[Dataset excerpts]
"""
Lemma sees_fields fs : forall w f, sees w f -> Forall field_ok fs ->
  exists g, sees (store_fields w tbl fs) g /\ forall b, g b = match field_at fs (b - tbl) with Some v => v | None => f b end.
Proof.
  induction fs as [|[o v] fs IH]; intros w f Hs F; cbn [store_fields field_at]; [by exists f|]. apply Forall_cons in F as [[Ho Hv] F]. cbn [fst snd] in Ho, Hv.
  destruct (IH (store w 1 (tbl + o) v) (upd f (tbl + o) 1 v)) as (g & Hg & Eg); [|done|].
  - apply sees_store; [done|done|]. right. lia.
  - exists g. split; [done|]. intros b. rewrite Eg. destruct (field_at fs (b - tbl)); [done|]. unfold upd. case_decide as H1; case_decide as H2; try lia.
    replace (b - (tbl + o)) with 0 by lia. by apply byte_small.
Qed.

(** *** The request in memory *)

Lemma lba_split lba : 0 <= lba < 2 ^ 48 ->
  lba = (u8 lba + 256 * (u8 (Z.shiftr lba 8) + 256 * (u8 (Z.shiftr lba 16) + 256 * 0))) +
        2 ^ 24 * (u8 (Z.shiftr lba 24) + 256 * (u8 (Z.shiftr lba 32) + 256 * (u8 (Z.shiftr lba 40) + 256 * 0))).
Proof.
  intros Hl. rewrite !Z.shiftr_div_pow2 by lia. unfold wrap. change (2 ^ 8) with 256. change (2 ^ 16) with 65536. change (2 ^ 24) with 16777216.
  change (2 ^ 32) with 4294967296. change (2 ^ 40) with 1099511627776. change (2 ^ 48) with 281474976710656 in Hl. zmod.
Qed.

Lemma dbc_value count : 1 <= count < 256 -> Z.lor ((count * 512 - 1) mod 2 ^ 22) (Z.shiftl 1 31) mod 2 ^ (8 * 4) mod 2 ^ 22 + 1 = 512 * count.
Proof.
  intros Hc. rewrite (Z.mod_small (count * 512 - 1)) by lia. rewrite lor_high by lia. change (Z.shiftl 1 31) with 2147483648. rewrite (Z.mod_small _ (2 ^ (8 * 4))) by lia.
  change (2 ^ 22) with 4194304. zmod.
Qed.

Lemma frame_ok lba count : 1 <= count < 256 -> Forall field_ok (read_frame lba count).
Proof.
  intros Hc. assert (Hu : forall x, 0 <= u8 x < 256) by (intros x; apply (wrap_fits 8 x); lia).
  unfold read_frame, field_ok, sizeof_cmd_tbl, FIS_TYPE_REG_H2D. pose proof (Hu lba) as U0. pose proof (Hu (Z.shiftr lba 8)) as U1. pose proof (Hu (Z.shiftr lba 16)) as U2.
  pose proof (Hu (Z.shiftr lba 24)) as U3. pose proof (Hu (Z.shiftr lba 32)) as U4. pose proof (Hu (Z.shiftr lba 40)) as U5.
  repeat apply Forall_cons_2; try apply Forall_nil_2; cbn [fst snd]; lia.
Qed.

Lemma le_ram_3 w a : le_ram w a 3 = ram w a + 256 * (ram w (a + 1) + 256 * (ram w (a + 2) + 256 * 0)).
Proof. cbn [le_ram]. by rewrite <- (Z.add_assoc a 1 1). Qed.

(** After the preparation the memory holds the request. *)
Lemma request_stored w f lba count : sees w f -> 1 <= count < 256 -> 0 <= lba < 2 ^ 48 -> 0 <= bounce_phys info < 2 ^ 64 ->
  let w' := store_fields (prepare w info 0 (count * 512)) tbl (read_frame lba count) in quiet w' /\ request w' lba count.
Proof.
  intros Hs Hc Hl Hb w'. pose proof sp_apart as Hap. unfold sizeof_cmd_tbl, sizeof_cmd_header in Hap.
  destruct (sees_header w f Hs) as (x & Hx1 & Hx2 & Hs1).
  pose proof (sees_region _ _ (count * 512) Hs1) as Hs2.
  assert (Ep : prepare w info 0 (count * 512) = fill_region (fill_header w hdr) info (count * 512)) by (unfold prepare; by rewrite Z.mul_0_r, Z.add_0_r).
  destruct (sees_fields (read_frame lba count) _ _ Hs2 (frame_ok lba count Hc)) as (g & [Hq Hg] & Eg). rewrite <- Ep in Hq, Hg. fold w' in Hq, Hg. clear Ep. split; [done|]. clear Hs Hs1 Hs2.
  assert (Hin : forall o v, field_at (read_frame lba count) o = Some v -> ram w' (tbl + o) = v) by (intros o v E; rewrite Hg, Eg; replace (tbl + o - tbl) with o by lia; by rewrite E).
  assert (Hout : forall b, field_at (read_frame lba count) (b - tbl) = None -> ram w' b =
    upd (upd (upd (upd (upd f hdr 1 x) (hdr + 2) 2 1) tbl sizeof_cmd_tbl 0) (tbl + prdt_dba) 8 (bounce_phys info)) (tbl + prdt_dbc) 4 (Z.lor ((count * 512 - 1) mod 2 ^ 22) (Z.shiftl 1 31)) b)
    by (intros b E; by rewrite Hg, Eg, E). clear Hg Eg g.
  assert (Hfar : forall o, o < 0 \/ 14 <= o -> field_at (read_frame lba count) o = None) by (intros o Ho; unfold read_frame; cbn [field_at]; repeat (rewrite decide_False by lia); done).
  unfold upd, sizeof_cmd_tbl, prdt_dba, prdt_dbc in Hout. split.
  - split; [rewrite <- (Z.add_0_r tbl)|split; [|split]]; by apply Hin.
  - rewrite !le_ram_3, <- !(Z.add_assoc tbl). change (4 + 1) with 5. change (4 + 2) with 6. change (8 + 1) with 9. change (8 + 2) with 10. rewrite (Hin 4 _ eq_refl), (Hin 5 _ eq_refl), (Hin 6 _ eq_refl), (Hin 8 _ eq_refl), (Hin 9 _ eq_refl), (Hin 10 _ eq_refl). by apply lba_split.
  - cbn [le_ram]. rewrite <- !(Z.add_assoc tbl). change (12 + 1) with 13. rewrite (Hin 12 _ eq_refl), (Hin 13 _ eq_refl). lia.
  - unfold prdt_dba, prdt_dbc. split.
    + rewrite (le_ram_store 8 w' (tbl + 128) (bounce_phys info)); [by apply Z.mod_small|]. intros i Hi. rewrite Hout by (apply Hfar; lia).
      rewrite decide_False by lia. rewrite decide_True by lia. f_equal. lia.
    + rewrite (le_ram_store 4 w' (tbl + 140) (Z.lor ((count * 512 - 1) mod 2 ^ 22) (Z.shiftl 1 31))); [by apply dbc_value|]. intros i Hi.
      rewrite Hout by (apply Hfar; lia). rewrite decide_True by lia. f_equal. lia.
  - split.
    + rewrite Hout by (apply Hfar; lia). rewrite !decide_False by lia. rewrite decide_True by lia. by rewrite Z.sub_diag, Hx2.
    + rewrite (le_ram_store 2 w' (hdr + 2) 1); [done|]. intros i Hi. rewrite Hout by (apply Hfar; lia).
      rewrite (decide_False (P := tbl + 140 <= _ < _)) by lia. rewrite (decide_False (P := tbl + 128 <= _ < _)) by lia. rewrite (decide_False (P := tbl <= _ < _)) by lia. rewrite decide_True by lia. f_equal. lia.
Qed.

(** *** The polls *)

Lemma idle_spin w f off mask t : sees w f -> off ∈ [P_SACT; P_CI; P_TFD] -> sees (spin_while w (port + off) mask t) f.
Proof.
  intros Hs Ho. pose proof (sees_reg w f off Hs) as E. assert (Hin : off ∈ [P_IS; P_SACT; P_CI; P_TFD]) by (by right). specialize (E Hin).
  assert (Hne : off <> P_IS) by (clear -Ho; unfold P_SACT, P_CI, P_TFD, P_IS in *; set_unfold; lia).
  destruct t; cbn [spin_while]; destruct (load w 4 (port + off)) as [w1 v]; destruct E as (Hs1 & _ & Hv); rewrite (Hv Hne), Z.land_0_l; done.
Qed.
"""
_DESCRIPTION OF THE TASK_. Reproduce the data exactly, character for character.

_EXERCISE SOLUTION_.
Lemma sees_fields fs : forall w f, sees w f -> Forall field_ok fs ->
  exists g, sees (store_fields w tbl fs) g /\ forall b, g b = match field_at fs (b - tbl) with Some v => v | None => f b end.
Proof.
  induction fs as [|[o v] fs IH]; intros w f Hs F; cbn [store_fields field_at]; [by exists f|]. apply Forall_cons in F as [[Ho Hv] F]. cbn [fst snd] in Ho, Hv.
  destruct (IH (store w 1 (tbl + o) v) (upd f (tbl + o) 1 v)) as (g & Hg & Eg); [|done|].
  - apply sees_store; [done|done|]. right. lia.
  - exists g. split; [done|]. intros b. rewrite Eg. destruct (field_at fs (b - tbl)); [done|]. unfold upd. case_decide as H1; case_decide as H2; try lia.
    replace (b - (tbl + o)) with 0 by lia. by apply byte_small.
Qed.

(** *** The request in memory *)

Lemma lba_split lba : 0 <= lba < 2 ^ 48 ->
  lba = (u8 lba + 256 * (u8 (Z.shiftr lba 8) + 256 * (u8 (Z.shiftr lba 16) + 256 * 0))) +
        2 ^ 24 * (u8 (Z.shiftr lba 24) + 256 * (u8 (Z.shiftr lba 32) + 256 * (u8 (Z.shiftr lba 40) + 256 * 0))).
Proof.
  intros Hl. rewrite !Z.shiftr_div_pow2 by lia. unfold wrap. change (2 ^ 8) with 256. change (2 ^ 16) with 65536. change (2 ^ 24) with 16777216.
  change (2 ^ 32) with 4294967296. change (2 ^ 40) with 1099511627776. change (2 ^ 48) with 281474976710656 in Hl. zmod.
Qed.

Lemma dbc_value count : 1 <= count < 256 -> Z.lor ((count * 512 - 1) mod 2 ^ 22) (Z.shiftl 1 31) mod 2 ^ (8 * 4) mod 2 ^ 22 + 1 = 512 * count.
Proof.
  intros Hc. rewrite (Z.mod_small (count * 512 - 1)) by lia. rewrite lor_high by lia. change (Z.shiftl 1 31) with 2147483648. rewrite (Z.mod_small _ (2 ^ (8 * 4))) by lia.
  change (2 ^ 22) with 4194304. zmod.
Qed.

Lemma frame_ok lba count : 1 <= count < 256 -> Forall field_ok (read_frame lba count).
Proof.
  intros Hc. assert (Hu : forall x, 0 <= u8 x < 256) by (intros x; apply (wrap_fits 8 x); lia).
  unfold read_frame, field_ok, sizeof_cmd_tbl, FIS_TYPE_REG_H2D. pose proof (Hu lba) as U0. pose proof (Hu (Z.shiftr lba 8)) as U1. pose proof (Hu (Z.shiftr lba 16)) as U2.
  pose proof (Hu (Z.shiftr lba 24)) as U3. pose proof (Hu (Z.shiftr lba 32)) as U4. pose proof (Hu (Z.shiftr lba 40)) as U5.
  repeat apply Forall_cons_2; try apply Forall_nil_2; cbn [fst snd]; lia.
Qed.

Lemma le_ram_3 w a : le_ram w a 3 = ram w a + 256 * (ram w (a + 1) + 256 * (ram w (a + 2) + 256 * 0)).
Proof. cbn [le_ram]. by rewrite <- (Z.add_assoc a 1 1). Qed.

(** After the preparation the memory holds the request. *)
Lemma request_stored w f lba count : sees w f -> 1 <= count < 256 -> 0 <= lba < 2 ^ 48 -> 0 <= bounce_phys info < 2 ^ 64 ->
  let w' := store_fields (prepare w info 0 (count * 512)) tbl (read_frame lba count) in quiet w' /\ request w' lba count.
Proof.
  intros Hs Hc Hl Hb w'. pose proof sp_apart as Hap. unfold sizeof_cmd_tbl, sizeof_cmd_header in Hap.
  destruct (sees_header w f Hs) as (x & Hx1 & Hx2 & Hs1).
  pose proof (sees_region _ _ (count * 512) Hs1) as Hs2.
  assert (Ep : prepare w info 0 (count * 512) = fill_region (fill_header w hdr) info (count * 512)) by (unfold prepare; by rewrite Z.mul_0_r, Z.add_0_r).
  destruct (sees_fields (read_frame lba count) _ _ Hs2 (frame_ok lba count Hc)) as (g & [Hq Hg] & Eg). rewrite <- Ep in Hq, Hg. fold w' in Hq, Hg. clear Ep. split; [done|]. clear Hs Hs1 Hs2.
  assert (Hin : forall o v, field_at (read_frame lba count) o = Some v -> ram w' (tbl + o) = v) by (intros o v E; rewrite Hg, Eg; replace (tbl + o - tbl) with o by lia; by rewrite E).
  assert (Hout : forall b, field_at (read_frame lba count) (b - tbl) = None -> ram w' b =
    upd (upd (upd (upd (upd f hdr 1 x) (hdr + 2) 2 1) tbl sizeof_cmd_tbl 0) (tbl + prdt_dba) 8 (bounce_phys info)) (tbl + prdt_dbc) 4 (Z.lor ((count * 512 - 1) mod 2 ^ 22) (Z.shiftl 1 31)) b)
    by (intros b E; by rewrite Hg, Eg, E). clear Hg Eg g.
  assert (Hfar : forall o, o < 0 \/ 14 <= o -> field_at (read_frame lba count) o = None) by (intros o Ho; unfold read_frame; cbn [field_at]; repeat (rewrite decide_False by lia); done).
  unfold upd, sizeof_cmd_tbl, prdt_dba, prdt_dbc in Hout. split.
  - split; [rewrite <- (Z.add_0_r tbl)|split; [|split]]; by apply Hin.
  - rewrite !le_ram_3, <- !(Z.add_assoc tbl). change (4 + 1) with 5. change (4 + 2) with 6. change (8 + 1) with 9. change (8 + 2) with 10. rewrite (Hin 4 _ eq_refl), (Hin 5 _ eq_refl), (Hin 6 _ eq_refl), (Hin 8 _ eq_refl), (Hin 9 _ eq_refl), (Hin 10 _ eq_refl). by apply lba_split.
  - cbn [le_ram]. rewrite <- !(Z.add_assoc tbl). change (12 + 1) with 13. rewrite (Hin 12 _ eq_refl), (Hin 13 _ eq_refl). lia.
  - unfold prdt_dba, prdt_dbc. split.
    + rewrite (le_ram_store 8 w' (tbl + 128) (bounce_phys info)); [by apply Z.mod_small|]. intros i Hi. rewrite Hout by (apply Hfar; lia).
      rewrite decide_False by lia. rewrite decide_True by lia. f_equal. lia.
    + rewrite (le_ram_store 4 w' (tbl + 140) (Z.lor ((count * 512 - 1) mod 2 ^ 22) (Z.shiftl 1 31))); [by apply dbc_value|]. intros i Hi.
      rewrite Hout by (apply Hfar; lia). rewrite decide_True by lia. f_equal. lia.
  - split.
    + rewrite Hout by (apply Hfar; lia). rewrite !decide_False by lia. rewrite decide_True by lia. by rewrite Z.sub_diag, Hx2.
    + rewrite (le_ram_store 2 w' (hdr + 2) 1); [done|]. intros i Hi. rewrite Hout by (apply Hfar; lia).
      rewrite (decide_False (P := tbl + 140 <= _ < _)) by lia. rewrite (decide_False (P := tbl + 128 <= _ < _)) by lia. rewrite (decide_False (P := tbl <= _ < _)) by lia. rewrite decide_True by lia. f_equal. lia.
Qed.

(** *** The polls *)

Lemma idle_spin w f off mask t : sees w f -> off ∈ [P_SACT; P_CI; P_TFD] -> sees (spin_while w (port + off) mask t) f.
Proof.
  intros Hs Ho. pose proof (sees_reg w f off Hs) as E. assert (Hin : off ∈ [P_IS; P_SACT; P_CI; P_TFD]) by (by right). specialize (E Hin).
  assert (Hne : off <> P_IS) by (clear -Ho; unfold P_SACT, P_CI, P_TFD, P_IS in *; set_unfold; lia).
  destruct t; cbn [spin_while]; destruct (load w 4 (port + off)) as [w1 v]; destruct E as (Hs1 & _ & Hv); rewrite (Hv Hne), Z.land_0_l; done.
Qed.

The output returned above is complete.